North East Lincolnshire: A180 cleared of almost 100 tonnes of rubbish

5 comments
  1. No matter where the litter comes from, this is austerity in action. Councils don’t have the money for regular maintenance. Everything has been cut back. My own council (Trafford) has lost about £250m in funding since 2010.

    When you see every grass verge in the land full of litter, this is Tory policy. People have always littered, but now it just gets left.

  2. Why don’t we get PSA’s any more like we used to? I seem to remember there being lots of government-funded campaigns on smoking
    and speeding and crossing the road safely in the 90’s and early 00’s, but I can’t recall a single memorable PSA being rolled out in the last 10 years.

    I know it seems fairly obvious to most that you shouldn’t litter, but I also think people underestimate how much of littering behaviour is actually taught and encouraged to children by their own parents, and in the absence of an alternative voice educating otherwise, that is a behaviour that is going to be internalised and passed on to the next generation.

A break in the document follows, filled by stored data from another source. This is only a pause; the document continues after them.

Lemma gc_slots_spec now us : Forall (λ u, u ≤ now) us → NoDup us → ∀ s r j ex,
  registry_ok r → collision_free r → refines s r →
  ∃ ids s' es r', fold_left (gc_slot now) us ((s, j), ex) = ((s', j ++ es), ex ++ ids) ∧
    jsteps r es r' ∧ refines s' r' ∧
    expired_by (λ _ st, bool_decide (ds_valid_until st ∈ us)) r r' ∧
    NoDup ids ∧ (∀ id, id ∈ ids ↔ ∃ st, r_domains r !! id = Some st ∧ ds_valid_until st ∈ us).
Proof.
  induction us as [|u us IH]; intros Hus Hnd s r j ex Hok Hc Hs.
  - exists [], s, [], r. rewrite !app_nil_r. split_and!; try done.
    + by constructor.
    + apply expired_by_none. intros. apply bool_decide_eq_false. apply not_elem_of_nil.
    + apply NoDup_nil_2.
    + intros id. split; [by intros ?%not_elem_of_nil|]. by intros (? & _ & ?%not_elem_of_nil).
  - apply Forall_cons in Hus as [Hu Hus]. apply NoDup_cons in Hnd as [Hni Hnd].
    destruct (gc_slot_spec now u s r j ex Hu Hok Hc Hs)
      as (ids & s1 & es & r1 & E & Hj & Hs1 & Heb & Hndi & Hids).
    destruct (jsteps_collision_free _ _ _ Hj) as [_ Hc1].
    destruct (IH Hus Hnd s1 r1 (j ++ es) (ex ++ ids) (jsteps_ok _ _ _ Hj Hok) Hc1 Hs1)
      as (ids' & s' & es' & r' & E' & Hj' & Hs' & Heb' & Hndi' & Hids').
    assert (∀ id, id ∈ ids' ↔ ∃ st, r_domains r !! id = Some st ∧ ds_valid_until st ∈ us) as Hids''.
    { intros id. rewrite Hids'. rewrite (eb_domains _ _ _ Heb). split.
      - intros (st & Est & Hin). destruct (r_domains r !! id) as [st'|]; [|done].
        destruct (_ =? _); [done|]. simplify_eq. by exists st.
      - intros (st & Est & Hin). exists st. rewrite Est. split; [|done].
        destruct (N.eqb_spec (ds_valid_until st) u) as [Eu|]; [|done]. by rewrite Eu in Hin. }
    exists (ids ++ ids'), s', (es ++ es'), r'. split_and!.
    + cbn [fold_left]. rewrite E. etrans; [exact E'|]. by rewrite !app_assoc.
    + by eapply jsteps_app.
    + done.
    + eapply expired_by_trans; [exact Heb|exact Heb'|]. intros id st _. cbn.
      destruct (N.eqb_spec (ds_valid_until st) u) as [Eu|Eu]; cbn.
      * apply bool_decide_eq_true. rewrite Eu. left.
      * apply bool_decide_ext. rewrite elem_of_cons. tauto.
    + apply NoDup_app. split_and!; [done| |done]. intros id (st & Est & Ev)%Hids.
      rewrite Hids''. intros (st' & Est' & Hin). congruence.
    + intros id. rewrite elem_of_app, Hids, Hids''. split.
      * intros [(st & ? & <-)|(st & ? & ?)]; exists st; split; (done || by left || by right).
      * intros (st & ? & [?|?]%elem_of_cons); [left|right]; by exists st.
Qed.

Lemma due_slots_elem now s r u :
  refines s r → u ∈ due_slots now s ↔
    u ≤ now ∧ ∃ (id : hash) st, r_domains r !! id = Some st ∧ ds_valid_until st = u.
Proof.
  intros Hs. unfold due_slots.
  rewrite (merge_sort_Permutation N.le), list_elem_of_filter, elem_of_elements, elem_of_dom.
  pose proof (rf_queue _ _ Hs) as Hq. split.
  - intros [Hu [X HX]]. split; [done|]. destruct (set_choose_or_empty X) as [[id Hid]|HE].
    + exists id. apply (queued_in _ _ Hq). by rewrite HX.
    + destruct (queued_nonempty _ _ Hq u). rewrite HX. f_equal. by apply leibniz_equiv.
  - intros [Hu (id & Hid)]. split; [done|]. apply (queued_in _ _ Hq) in Hid.
    destruct (cs_expirations s !! u); [by eexists|]. by apply elem_of_empty in Hid.
Qed.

    I like to litterpick when I go out on walks. I have cleared my local stream of more than a few tyres and trolleys over the years, but when I was younger my mother used to encourage us to just drop our litter on the floor once it had its purpose, and at the time it seemed the most normal thing in the world. I remember her driving my sister’s and I in the car, and the footwells being upto out ankles with McDonald’s packaging, empty cans, crisp packets etc. She’d wait until the roads were quiet before saying “*Right girls, windows down*”, and we’d roll them down and throw armfuls of them out of the windows, giggling as we watched them fluttering behind us in the wind.

    To us it was just a game, and nobody ever taught us different. It wasn’t until I came of an age to be able to think critically that I realised how wrong it was and how much damage I’d contributed to the environment, but for a lot of people that opportunity will never arise without intervention.

  3. Its skip lorries and the like along with flatbed trucks and poor coverings. I’ve witnessed this so many times

  4. > He said litter and vegetation builds up over time and therefore a thorough clean was needed.

    What’s really needed is *regular maintenance*, so it doesn’t build up. But that would mean forward thinking and investing, neither of which seems a very British thing to do.